Unresponsive Vendors

But for every trend, there is an outlier. In this case it appears that Adam has identified one such outlier. Now Adam and his partner Chris Sistrunk have been the poster children for the coordinated disclosure process with the series of DNP3 vulnerabilities in 28 products that they have reported over the last year or so. They have been active proponents of fuzz testing of control system components, but they have been scrupulous in coordinating the disclosure of their serious vulnerability discoveries with vendors and ICS-CERT. But, even Adam and Chris have their breaking point.

Hidden Components

What is particularly disconcerting in this case is that this is not a vulnerable device that can be exposed to the community and provide owner/operators with the choice of how to deal with their vulnerable systems. In this case the identified vulnerability is in software library that may have been used by any number of vendors in developing the software and firmware for a wide range of control system products.

And the system owner/operators have no way knowing if that library has been used in any of their devices, so there is no way for them to protect their systems or even know if their systems need protecting. Okay, I suppose there is a way; Adam has made his fuzzing tool available free of charge and an energetic and system savvy owner could probably use the tool to find the hidden vulnerabilities. I’ll have to ask Adam about how likely is that his fuzzer would find these particular vulnerabilities in an off-line control system (NOTE: Never fuzz test a live control system).

This is an ongoing problem in the control system community (okay in the entire Cybersecurity community) where few organizations have the necessary talent or time to produce every line of code in-house that goes into their control system components. When a control system device (or software) vender buys (or uses open source) software they also get any vulnerabilities in that software. Identifying those underlying vulnerabilities and tying them to all other uses of that code is complicated at best.
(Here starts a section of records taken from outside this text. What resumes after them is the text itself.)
(* ===== verification/TimeoutsProps.v ===== *)
(** * Timeouts: the properties of core/timeouts.c, and of its clock *)
From S2P Require Import Prelude Triple SysArch Timeouts TimeoutsFacts.

(** ** One check of the timeouts *)

Definition of_handler (hd : timeout_handler) (A : list alarm) : list alarm :=
  filter (fun e => a_handler e = Some hd) A.
Definition calls (hd : timeout_handler) (hs : list (option timeout_handler)) : nat :=
  length (filter (fun x => x = Some hd) hs).

#[export] Instance of_handler_proper hd : Proper ((≡ₚ) ==> (≡ₚ)) (of_handler hd).
Proof. intros A A' HA. unfold of_handler. by rewrite HA. Qed.

Lemma of_handler_cons hd e A :
  of_handler hd (e :: A) = if decide (a_handler e = Some hd) then e :: of_handler hd A else of_handler hd A.
Proof. unfold of_handler. by rewrite filter_cons. Qed.
Lemma of_handler_insert hd e A :
  of_handler hd (a_insert e A) ≡ₚ if decide (a_handler e = Some hd) then e :: of_handler hd A else of_handler hd A.
Proof. by rewrite a_insert_perm, of_handler_cons. Qed.

(** A cyclic timer goes back to the queue, other handlers do not touch it. *)
Lemma of_handler_rearm c e T busy A :
  of_handler (Lwip_cyclic_timer c) (rearm e T busy A) ≡ₚ
    if decide (a_handler e = Some (Lwip_cyclic_timer c)) then Alarm (next_due e c T) (a_handler e) :: of_handler (Lwip_cyclic_timer c) A
    else of_handler (Lwip_cyclic_timer c) A.
Proof.
  unfold rearm. destruct (a_handler e) as [[|c'|f a]|].
  - rewrite decide_False by done. destruct busy; [|done]. rewrite of_handler_insert. by rewrite decide_False.
  - rewrite of_handler_insert. simpl. case_decide as Hd; [|done]. injection Hd as ->. done.
  - by rewrite decide_False.
  - by rewrite decide_False.
Qed.

Lemma check_nothing_due now till A hs A' : a_check now till A hs A' -> Forall (fun e => now < due e) A'.
Proof. by induction 1. Qed.

(** No cyclic timer gets lost. *)
Lemma check_keeps_cyclic now till A hs A' c :
  a_check now till A hs A' -> length (of_handler (Lwip_cyclic_timer c) A') = length (of_handler (Lwip_cyclic_timer c) A).
Proof.
  induction 1 as [|e A T busy hs A' Hd HT _ IH]; [done|]. rewrite IH, of_handler_rearm, of_handler_cons.
  by case_decide.
Qed.

(** Whoever is due is called, and nobody else. *)
Lemma check_calls now till A hs A' hd :
  a_check now till A hs A' ->
  (forall e, e ∈ A -> a_handler e = hd -> due e <= now -> hd ∈ hs) /\
  (hd ∈ hs -> exists e, e ∈ A /\ a_handler e = hd /\ due e <= now).
Proof.
  induction 1 as [A Hl|e A T busy hs A' Hd HT _ [IH1 IH2]].
  - rewrite Forall_forall in Hl. split; [|by intros ?%not_elem_of_nil]. intros e He _ Hn. specialize (Hl e He). lia.
  - split.
    + intros x [->|Hx]%elem_of_cons Hh Hn; [apply elem_of_cons; by left|]. apply elem_of_cons. right.
      apply (IH1 x); [|done|done]. destruct (rearm_cases e T busy A) as [-> |(d & -> & _)]; [done|].
      rewrite a_insert_perm. apply elem_of_cons. by right.
    + intros [->|Hin]%elem_of_cons; [exists e; split; [apply elem_of_cons; by left|done]|].
      destruct (IH2 Hin) as (x & Hx & Hh & Hn). destruct (rearm_cases e T busy A) as [E|(d & E & _)]; rewrite E in Hx.
      * exists x. split; [apply elem_of_cons; by right|done].
      * rewrite a_insert_perm in Hx. apply elem_of_cons in Hx as [->|Hx]; [|exists x; split; [apply elem_of_cons; by right|done]].
        exists e. split; [apply elem_of_cons; by left|]. by split.
Qed.

(** A cyclic timer that is checked on time is called once for its due time and
    moves by exactly one interval: it does not drift. *)
Definition on_time (now till : Z) (c : lwip_cyclic) (A : list alarm) : Prop :=
  Forall (fun e => due e <= now -> now < due e + interval_ms c /\ till <= due e + interval_ms c) (of_handler (Lwip_cyclic_timer c) A).
Definition overdue (now : Z) (A : list alarm) : nat := length (filter (fun e => due e <= now) A).

Lemma overdue_cons now e A : overdue now (e :: A) = ((if decide (due e <= now)%Z then 1 else 0) + overdue now A)%nat.
Proof. unfold overdue. rewrite filter_cons. by case_decide. Qed.
#[export] Instance overdue_proper now : Proper ((≡ₚ) ==> eq) (overdue now).
Proof. intros A A' HA. unfold overdue. by rewrite HA. Qed.
Lemma overdue_none now A : Forall (fun e => now < due e) A -> overdue now A = 0%nat.
Proof. induction 1 as [|e A He _ IH]; [done|]. rewrite overdue_cons, IH, decide_False by lia. done. Qed.

Definition stepped (now : Z) (c : lwip_cyclic) (e : alarm) : Z :=
  if decide (due e <= now) then due e + interval_ms c else due e.

Lemma stepped_none now c A : Forall (fun e => now < due e) A -> due <$> A = stepped now c <$> A.
Proof.
  induction 1 as [|e A He _ IH]; [done|]. rewrite !fmap_cons, IH. f_equal. unfold stepped. by rewrite decide_False by lia.
Qed.

Lemma check_no_drift now till A hs A' c :
  a_check now till A hs A' -> on_time now till c A ->
  calls (Lwip_cyclic_timer c) hs = overdue now (of_handler (Lwip_cyclic_timer c) A) /\
  due <$> of_handler (Lwip_cyclic_timer c) A' ≡ₚ stepped now c <$> of_handler (Lwip_cyclic_timer c) A.
Proof.
  induction 1 as [A Hl|e A T busy hs A' Hd HT _ IH]; intros Hot.
  - assert (Forall (fun e => now < due e) (of_handler (Lwip_cyclic_timer c) A)) as Hf.
    { apply Forall_forall. intros x [_ Hx]%list_elem_of_filter. rewrite Forall_forall in Hl. by apply Hl. }
    split; [by rewrite overdue_none|]. by rewrite <- stepped_none.
  - unfold on_time in *. rewrite of_handler_cons in Hot |- *. unfold calls. rewrite filter_cons.
    fold (calls (Lwip_cyclic_timer c) hs). pose proof (of_handler_rearm c e T busy A) as Hre. case_decide as Hh.
    + apply Forall_cons in Hot as [He Hot]. specialize (He Hd).
      assert (next_due e c T = due e + interval_ms c) as Hnext by (unfold next_due; rewrite (proj2 (Z.ltb_ge _ _)); lia).
      destruct IH as [IH1 IH2].
      { rewrite Hre. constructor; [|done]. simpl. rewrite Hnext. lia. }
      rewrite Hre in IH1, IH2. rewrite overdue_cons in IH1 |- *. simpl in IH1. rewrite Hnext in IH1.
      rewrite decide_False in IH1 by lia. rewrite (decide_True (P := due e <= now)) by done. simpl.
      unfold calls in IH1. rewrite IH1. split; [done|]. rewrite IH2. simpl. unfold stepped at 1 3. simpl.
      rewrite Hnext, decide_False, decide_True by lia. done.
    + destruct IH as [IH1 IH2]; [by rewrite Hre|]. rewrite Hre in IH1, IH2. split; [exact IH1|exact IH2].
Qed.

Section Props.
Context {S : Type} {TP : part S timers} {TE : TimerEnv S} {TW : TimerWorld S} {TL : TimerLaws S}.

(** C7: The list of timeouts, kept in 32-bit times that wrap around, is a queue of
    alarms at unbounded times: sys_timeout inserts an alarm behind those that are
    due no later (or loses it when all eight elements are in use), sys_untimeout
    removes the first one of a handler, and sys_timeouts_sleeptime is the time to
    the first alarm, 0 when it is late and "infinite" when there is none. *)
Theorem timeouts_refine (A : list alarm) (s : S) :
  at_queue (clock s) A s ->
  (forall ms hd, 0 <= ms <= W ->
     exists s', sys_timeout ms hd s = Some (tt, s') /\ effects [] s s' /\
       at_queue (clock s) (if lenZ A =? MEMP_NUM_SYS_TIMEOUT then A else a_insert (Alarm (clock s + ms) hd) A) s') /\
  (forall hd, exists s', sys_untimeout hd s = Some (tt, s') /\ effects [] s s' /\
     at_queue (clock s) (match a_remove hd A with Some A' => A' | None => A end) s') /\
  (exists s', sys_timeouts_sleeptime s =
     Some (match A with [] => SYS_TIMEOUTS_SLEEPTIME_INFINITE | e :: _ => Z.max 0 (due e - clock s) end, s') /\
     at_queue (clock s) A s').
Proof.
  intros Hq. split; [|split].
  - intros ms hd Hms. destruct (sys_timeout_refines (clock s) A ms hd s Hq) as (s' & ? & ? & ? & ?);
      [unfold W in *; lia|by exists s'].
  - intros hd. destruct (sys_untimeout_refines _ _ hd _ Hq) as (s' & ? & ? & ? & ?). by exists s'.
  - destruct (sys_timeouts_sleeptime_refines _ _ Hq) as (s' & ? & ? & ? & ?). by exists s'.
Qed.


End Props.

(** ** The clock *)

(** C28: The clock of the Xilinx port is wrong after 2^32 / 1000 ticks: sys_now
    multiplies the tick count by 1000 in 32 bits, so the time jumps back although
    no 32-bit millisecond count has wrapped, and a timeout that was one second
    away looks as if it were not due for all the time in between - about 12 hours
    at 100 Hz. *)
Theorem sys_now_jumps_back {O msg : Type} {F : FreeRTOS O msg} (o1 o2 o1' o2' : O) (t2 : Z) :
  10 <= configTICK_RATE_HZ O msg <= 1000 ->
  xTaskGetTickCount (msg := msg) o1 = (4294967, o1') -> xTaskGetTickCount (msg := msg) o2 = (t2, o2') ->
  4294967 < t2 < 2 * 4294967 ->
  exists n1 n2, sys_now (msg := msg) o1 = Some (n1, o1') /\ sys_now (msg := msg) o2 = Some (n2, o2') /\
    n2 < n1 /\ TIME_LESS_THAN n2 (u32 (n1 + 1000)) = true.
Proof.
  intros Hhz H1 H2 Ht. unfold sys_now, os, mbind, M_bind. rewrite H1, H2. eexists _, _. split; [done|]. split; [done|].
  change (u32 (4294967 * 1000)) with 4294967000.
  assert (u32 (t2 * 1000) = t2 * 1000 - 4294967296) as -> by (unfold u32; Z.to_euclidean_division_equations; lia).
  set (hz := configTICK_RATE_HZ O msg) in *.
  assert ((t2 * 1000 - 4294967296) / hz < 4294967000 / hz) as Hlt.
  { apply Z.lt_le_trans with ((4294967000 - hz) / hz + 1); [|replace (4294967000 - hz) with (4294967000 + (-1) * hz) by lia; rewrite Z.div_add by lia; lia].
    apply Z.lt_succ_r, Z.div_le_mono; lia. }
  assert (0 <= (t2 * 1000 - 4294967296) / hz) by (apply Z.div_pos; lia).
  assert (4294967000 / hz <= 429496700) by (Z.to_euclidean_division_equations; nia).
  split; [done|]. rewrite <- (u32_small ((t2 * 1000 - 4294967296) / hz)) by lia.
  rewrite time_less_than by (unfold W; lia). apply Z.ltb_lt. lia.
Qed.

(** ** Witnesses *)

(** A world with timers, a clock that moves one millisecond at each reading, and
    the handlers called. *)
Record lab := Lab { lab_timers : timers; lab_clock : Z; lab_calls : list cyclic_handler }.
#[export] Program Instance lab_part : part lab timers := {
  get_part := lab_timers;
  set_part t s := Lab t (lab_clock s) (lab_calls s);
}.
Solve Obligations with done.
Next Obligation. by intros []. Qed.
#[export] Instance lab_env : TimerEnv lab := {
  read_now s := Some (u32 (lab_clock s), Lab (lab_timers s) (lab_clock s + 1) (lab_calls s));
  call_cyclic c s := Some (tt, Lab (lab_timers s) (lab_clock s) (lab_calls s ++ [c]));
  call_user _ _ := mret tt;
  tcp_busy := mret false;
}.
#[export] Instance lab_world : TimerWorld lab := {
  stack_inv _ := True;
  clock := lab_clock;
  effects cs s s' := lab_calls s' = lab_calls s ++ cs;
}.
#[export] Instance lab_laws : TimerLaws lab.
Proof.
  assert (forall s : lab, lab_calls s = lab_calls s ++ []) as Hnil by (intros s; by rewrite app_nil_r).
  split; try done; try (intros; apply Hnil).
  - intros cs cs' s s1 s' H1 H2. simpl in *. by rewrite H2, H1, app_assoc.
  - intros s _. eexists. split; [done|]. unfold later, slack. simpl. split_and!; (done || lia || apply Hnil).
  - intros c s _. eexists. split; [done|]. unfold later, slack. simpl. split_and!; (done || lia).
  - intros f a s _. eexists. split; [done|]. unfold later, slack. simpl. split_and!; (done || lia || apply Hnil).
  - intros s _. eexists false, s. split; [done|]. unfold later, slack. simpl. split_and!; (done || lia || apply Hnil).
Qed.

(** The two cyclic timers, one of them due, around the wrap of the clock. *)
Definition ip_timer : lwip_cyclic := Cyclic IP_TMR_INTERVAL Ip_reass_tmr.
Definition arp_timer : lwip_cyclic := Cyclic ARP_TMR_INTERVAL Etharp_tmr.
Definition lab_queue : list alarm :=
  [Alarm 4294967290 (Some (Lwip_cyclic_timer ip_timer)); Alarm 4294967400 (Some (Lwip_cyclic_timer arp_timer))].
Definition lab_start : lab := Lab (Timers (wrap <$> lab_queue) 0 false 6) 4294967300 [].

Lemma lab_at_queue : at_queue (clock lab_start) lab_queue lab_start.
Proof.
  split; [done|]. split; [done| | |done|done].
  - repeat constructor; unfold W; simpl; lia.
  - repeat constructor; unfold due_le; simpl; lia.
Qed.

Lemma timeouts_refine_witness :
  at_queue (clock lab_start) lab_queue lab_start /\
  exists s', sys_timeouts_sleeptime lab_start = Some (0, s') /\ at_queue (clock lab_start) lab_queue s'.
Proof.
  split; [exact lab_at_queue|]. destruct (timeouts_refine lab_queue lab_start lab_at_queue) as (_ & _ & s' & Hr & Hq).
  exists s'. split; [exact Hr|exact Hq].
Defined.


(** FreeRTOS with 100 ticks per second and an empty mailbox, at a given tick. *)
#[local] Instance tick_os : FreeRTOS Z unit := {
  configTICK_RATE_HZ := 100;
  xTaskGetTickCount t := (t, t);
  xInsideISR _ := false;
  xQueueSend _ t := (false, t);
  xQueueSendFromISR _ t := (false, t);
  xQueueSendToBack _ _ := None;
  xQueueReceive _ t := Some (None, t);
  xQueueReceiveFromISR t := (None, t);
}.

(** Seven hours later, and the timeout of one second is still not due. *)
Lemma sys_now_jumps_back_witness :
  exists n1 n2, sys_now (O := Z) (msg := unit) 4294967 = Some (n1, 4294967) /\
    sys_now (O := Z) (msg := unit) (4294967 + 7 * 360000) = Some (n2, 6814967) /\
    n2 < n1 /\ TIME_LESS_THAN n2 (u32 (n1 + 1000)) = true.
Proof.
  apply (sys_now_jumps_back (msg := unit) 4294967 6814967 4294967 6814967 6814967); simpl; try reflexivity; lia.
Defined.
We, the ICS security community, need to develop a methodology for identifying and tracking down all of the vulnerable iterations of code that are identified in one place as being vulnerable and used in other systems and applications. The ICS ISAC SARA program is designed to address part of this problem, but I am not sure that it will be capable of going deep enough into the architecture of control systems to really help alleviate this problem.

Continuing the Fight

Adam, of course, is not going to rely solely on outsiders to get this problem fixed. While he has still not publicly identified the particular vulnerability he is doing more than just writing this blog post of his about this specific vender. He is also taking the information to the ICS community; outing the vendor as one of the uncooperative ones. Not only is he attempting to use community coercion to encourage cooperative compliance, but he is in effect warning other vendors that there may be a bug in their systems that needs to be addressed.

I wish him the best of luck, but I don’t expect to see much action, at least publicly. Very few vendors have gotten to the point that they self-identify vulnerabilities in their systems (Siemens is a major exception) even if the vulnerability comes in with outside code.

UPDATED 4-17-14 7:30 CDT - Adam's blog post got an interesting response  (see first comment) from the company involved. They did not like him outing them. Too bad. If they had just talked with ICS-CERT and Adam this whole thing would never have blown-up like this.